Halloween was cool in Korea before it got deadly
“A lot of people my age want to show off how trendy they are,” said 27-year-old Mr. Kim, who asked not to be identified in this article because he was “embarrassed” about having gone to Itaewon on Halloween five years ago.
“I think they enjoy taking photos of themselves drinking at a bar with their friends and uploading the shots on their social media, just bragging how in fashion they are,” said Kim. “Some of my friends go to hook up with strangers, and I think the festive vibe of Halloween allows people to let their guard down."
Halloween in Korea is vastly different from in the United States. Children don’t go trick-or-treating, families don’t make jack-o-lanterns and homes aren’t decorated as haunted houses.
But in recent years, the holiday has grown popular among Korea's young generation, the tech-savvy millennials and Gen Z who are sensitive to new trends and enjoy sharing their experiences on social media.

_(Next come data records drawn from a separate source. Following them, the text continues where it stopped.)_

(** * Retrieve, rerank, prompt and generate: the notebook pipeline

    A shallow embedding of the helper functions the workshop notebooks
    define around the managed retrieval, rerank, generation and guardrail
    services:

    - [Lab 2/2.4 Bedrock Inference with Reranking.ipynb]:
      [get_value_by_key_path], [invoke_converse], [search_kb],
      [rerank_results] and the context loop that follows them;
    - the guardrail notebook stored after it:
      [retrieve_from_bedrock], [format_prompt], [generate_response],
      [apply_output_guardrail];
    - [Lab 1/1.7 Retrieval and Generation using SageMaker Endpoint LLM.ipynb]:
      [retrieve_from_bedrock], [generate_response].

    The functions are dynamically typed Python over JSON-shaped service
    responses, so the embedding has three layers: a universe of Python
    values with the built-in operations the notebooks apply to them
    (module [Py]), a small monad for exceptions, printed lines and service
    calls (module [Run]), and the notebook functions themselves, one module
    per notebook. *)

From Stdlib Require Import List String Ascii ZArith Bool Lia PrimFloat DecimalString.
Import ListNotations.
Local Open Scope string_scope.
Local Set Warnings "-register-all,-inexact-float".

(* ================================================================= *)
(** * Python values, exceptions and built-in operations *)

Module Py.

(** The values that travel through the notebooks are what [json.load] and
    the service clients hand back: [None], booleans, unbounded integers,
    binary64 floats, strings, lists, and dictionaries with string keys.
    A dictionary keeps its insertion order and is read by its first
    binding of a key. A character of a string is one [ascii]. *)
Inductive pyval : Type :=
| VNone
| VBool (b : bool)
| VInt (z : Z)
| VFloat (f : float)
| VStr (s : string)
| VList (items : list pyval)
| VDict (fields : list (string * pyval)).

(** The classes of [Exception] the notebooks can meet. [ClientError]
    stands for whatever a service client raises: a botocore client error,
    a connection error, a timeout. *)
Inductive exn_class : Type :=
| KeyError
| IndexError
| TypeError
| AttributeError
| ValueError
| RuntimeError
| ClientError.

(** An exception is its class and the text [str(e)] gives. *)
Record exn : Type := Exn { exn_type : exn_class; exn_text : string }.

The fact that a growing number of young Koreans have lived in the United States and celebrated Halloween there before coming home, or at least learned about the tradition online or through close friends who lived abroad, seems to have helped elevate the fad, local experts say.
Bars and clubs in Itaewon – which is known for its foreign cuisine, cosmopolitan atmosphere and nightlife due mainly to its proximity to a U.S. military base – fueled the growing interest in Halloween by organizing Halloween parties and decorating their establishments with Halloween installations.
Smaller Halloween crowds have shown up in Hongade in Mapo District, western Seoul and in Gangnam District, southern Seoul, both of which are also popular destinations among young revelers out to party and drink.
Some large companies and chains have come out with Halloween special editions, such as skeleton-themed donuts or drinks with whipping cream on top shaped like ghosts.
This year’s Halloween celebration attracted more revelers, officials say, given that it was the first time in three years that visitors were allowed to take off their masks in outdoor settings.
Lee Sang-min, minister of the interior and safety, told reporters that some 130,000 people are estimated to have shown up in Itaewon on Saturday when the crowd surge happened.
“The combination of young people’s exposure to Halloween culture, their frequent use of social media and businesses who try to take advantage of all that with their marketing strategies have made Halloween festivities overheated,” said Seol Dong-hoon, a sociology professor at Jeonbuk National University.
“At a time when there hadn’t been much to do with Covid around, and now that restrictions finally eased,” Seol continued, “young people would have thought of this year’s Halloween as some sort of an exit to break free.”
Among 154 people who died in the Itaewon crush, 11 were teens and 103 people were in their 20s, accounting for 74 percent of all deaths. Of the other victims, 30 were in their 30s, eight in their 40s, one in their 50s and one whose age has yet to be confirmed.
There were 26 foreigners who died: five Iranians, four Chinese, four Russians, two Americans, two Japanese and one from each France, Australia, Norway, Austria, Vietnam, Thailand, Kazakhstan, Uzbekistan and Sri Lanka.
Alland Dharmawan, an Indonesian graduate school student at Yonsei University in Seoul, said he was in Itaewon with his dad on Saturday night, nearly 30 minutes before the crowd surge turned deadly in the district’s narrow alley.
“I actually went to get food,” said Dharmawan. “We’ve long heard about how big the Halloween celebration in Itaewon is, so we decided to go and feel the atmosphere.”
Dharmawan, who wasn’t in a costume, said he was amazed by the different costumes and decorations that he saw.
“It was actually fun for us in the beginning,” he said. “I’ve never seen something like this before as Halloween is not really celebrated in Indonesia.”
But the fun didn’t last long.
“Because it was very crowded, we decided to stand in front of a bar that was elevated, so we were just standing there the whole time and looking at people passing. We were afraid to follow the crowd as it was very hard to move."
While authorities continue to investigate who to blame for the deaths, experts say that local government offices should have at least discussed safety measures with police and firefighters, and made sure that enough police officers were on patrol in the Itaewon area.
Interior Minister Lee said about 130 police officers were dispatched to Itaewon last Saturday before the fatal crowd surge, highlighting that it was 40 percent more than the number of officers dispatched in previous years “when nothing peculiar happened.”
This year’s crowd was about 30 percent larger than that of previous years, Lee said.